What you should do
For the data below, work out how many lines include the string "SessionId" and report only the number.

===== Data excerpts =====

Lemma NoDup_btree_items m : NoDup (btree_items m).*1.
Proof. rewrite btree_items_keys. apply NoDup_btree_elements. Qed.

Lemma list_to_map_btree_items m : list_to_map (btree_items m) = m.
Proof.
  apply map_eq. intros k. apply option_eq. intros v.
  rewrite <-elem_of_list_to_map by apply NoDup_btree_items. apply elem_of_btree_items.
Qed.
End items.

Section native_codec.
Context `{Externals} `{!ExternalsOk} `{NativeJson} `{!SerdeJsonOk} `{!NativeJsonOk}.

Lemma parse_session_id_to_string (sid : SessionId) : parse_session_id (id_to_string sid) = Ok sid.
Proof. unfold parse_session_id. by rewrite id_from_to_string. Qed.

Lemma parse_sequence_display (n : EventSequence) :
  parse_sequence (display_u64 (counter_num n)) = Ok n.
Proof.
  unfold parse_sequence. rewrite <-raw_counter_get.
  destruct (display_canonical (counter_get n)) as [Hcan _].
  pose proof (proj2 (visit_str_guard _) Hcan) as ->. rewrite u64_from_display. simpl.
  by rewrite Counter_new_get.
Qed.

Lemma decode_encode_domain_value m value :
  message_wf m → encode_domain_value m = Ok value → decode_domain_value value = Ok m.
Proof.
  intros Hwf (bytes & Hb & Hv)%bind_Ok. apply map_err_Ok in Hb, Hv.
  apply bind_Ok in Hb as (envelope & He & Hto). apply map_err_Ok in Hto.
  destruct (nested_roundtrip _ _ _ Hto Hv) as (bytes' & Hb' & Hs').
  destruct (json_roundtrip _ _ Hto) as (value' & v & Hs & Hver & Hraw & Hval).
  rewrite Hv in Hs. injection Hs as <-. pose proof (decode_encode_envelope _ _ Hwf He) as Hdec.
  unfold decode_domain_value. rewrite Hb'. simpl. unfold decode_json. rewrite Hs'. simpl.
  rewrite Hver. simpl. apply bind_Ok in He as (d & _ & [= <-]). simpl in Hraw.
  by rewrite Hraw, Hval; simpl; rewrite Hdec.
Qed.

(** Cursors are positive, so their texts are accepted. *)
Lemma parse_cursors_items parsed (l : list (SessionId * u64)) :
  NoDup l.*1 → (∀ sid, sid ∈ l.*1 → parsed !! sid = None) →
  Forall (λ p, raw p.2 ≠ 0%N) l →
  parse_session_cursors_from parsed
    ((λ '(sid, sequence), MkSessionCursorDto (id_to_string sid) (display_u64 (raw sequence))) <$> l) =
  Ok (list_to_map l ∪ parsed).
Proof.
  revert parsed. induction l as [|[sid sequence] l IH]; intros parsed Hnd Hfresh Hpos.
  - simpl. by rewrite (left_id_L ∅ (∪)).
  - rewrite fmap_cons. cbn [parse_session_cursors_from cursor_session_id cursor_last_sequence].
    rewrite parse_session_id_to_string. simpl. rewrite u64_from_display. simpl.
    apply Forall_cons in Hpos as [Hp Hpos]. simpl in Hp.
    rewrite (proj2 (N.eqb_neq _ _) Hp), bool_decide_eq_true_2 by done. simpl.
    rewrite fmap_cons in Hnd, Hfresh. apply NoDup_cons in Hnd as [Hnot Hnd]. simpl in Hnot.
    rewrite bool_decide_eq_false_2 by (rewrite (Hfresh sid) by left; by intros []).
    rewrite IH; [|done| |done].
    + f_equal. rewrite <-insert_union_r; [by rewrite <-insert_union_l|].
      by apply not_elem_of_list_to_map_1.
    + intros sid' Hin. rewrite lookup_insert_ne by set_solver. apply Hfresh. by right.
Qed.

Lemma positive_cursors (m : gmap SessionId u64) :
  existsb (λ sequence : u64, (raw sequence =? 0)%N) (btree_values m) = false →
  Forall (λ p, raw p.2 ≠ 0%N) (btree_items m).
Proof.
  intros Hex. apply Forall_forall. intros [sid v] Hin%elem_of_btree_items. simpl. intros Hz.
  assert (existsb (λ sequence : u64, (raw sequence =? 0)%N) (btree_values m) = true) as Ht;
    [|congruence].
  apply existsb_exists. exists v. split; [|by apply N.eqb_eq].
  apply list_elem_of_In, elem_of_btree_values. eauto.
Qed.

Definition client_message_wf (m : NativeClientMessage) : Prop :=
  match m with
  | Client_SubmitInteractionResponse _ response => response_wf response
  | _ => True
  end.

=====

Exercise answer
3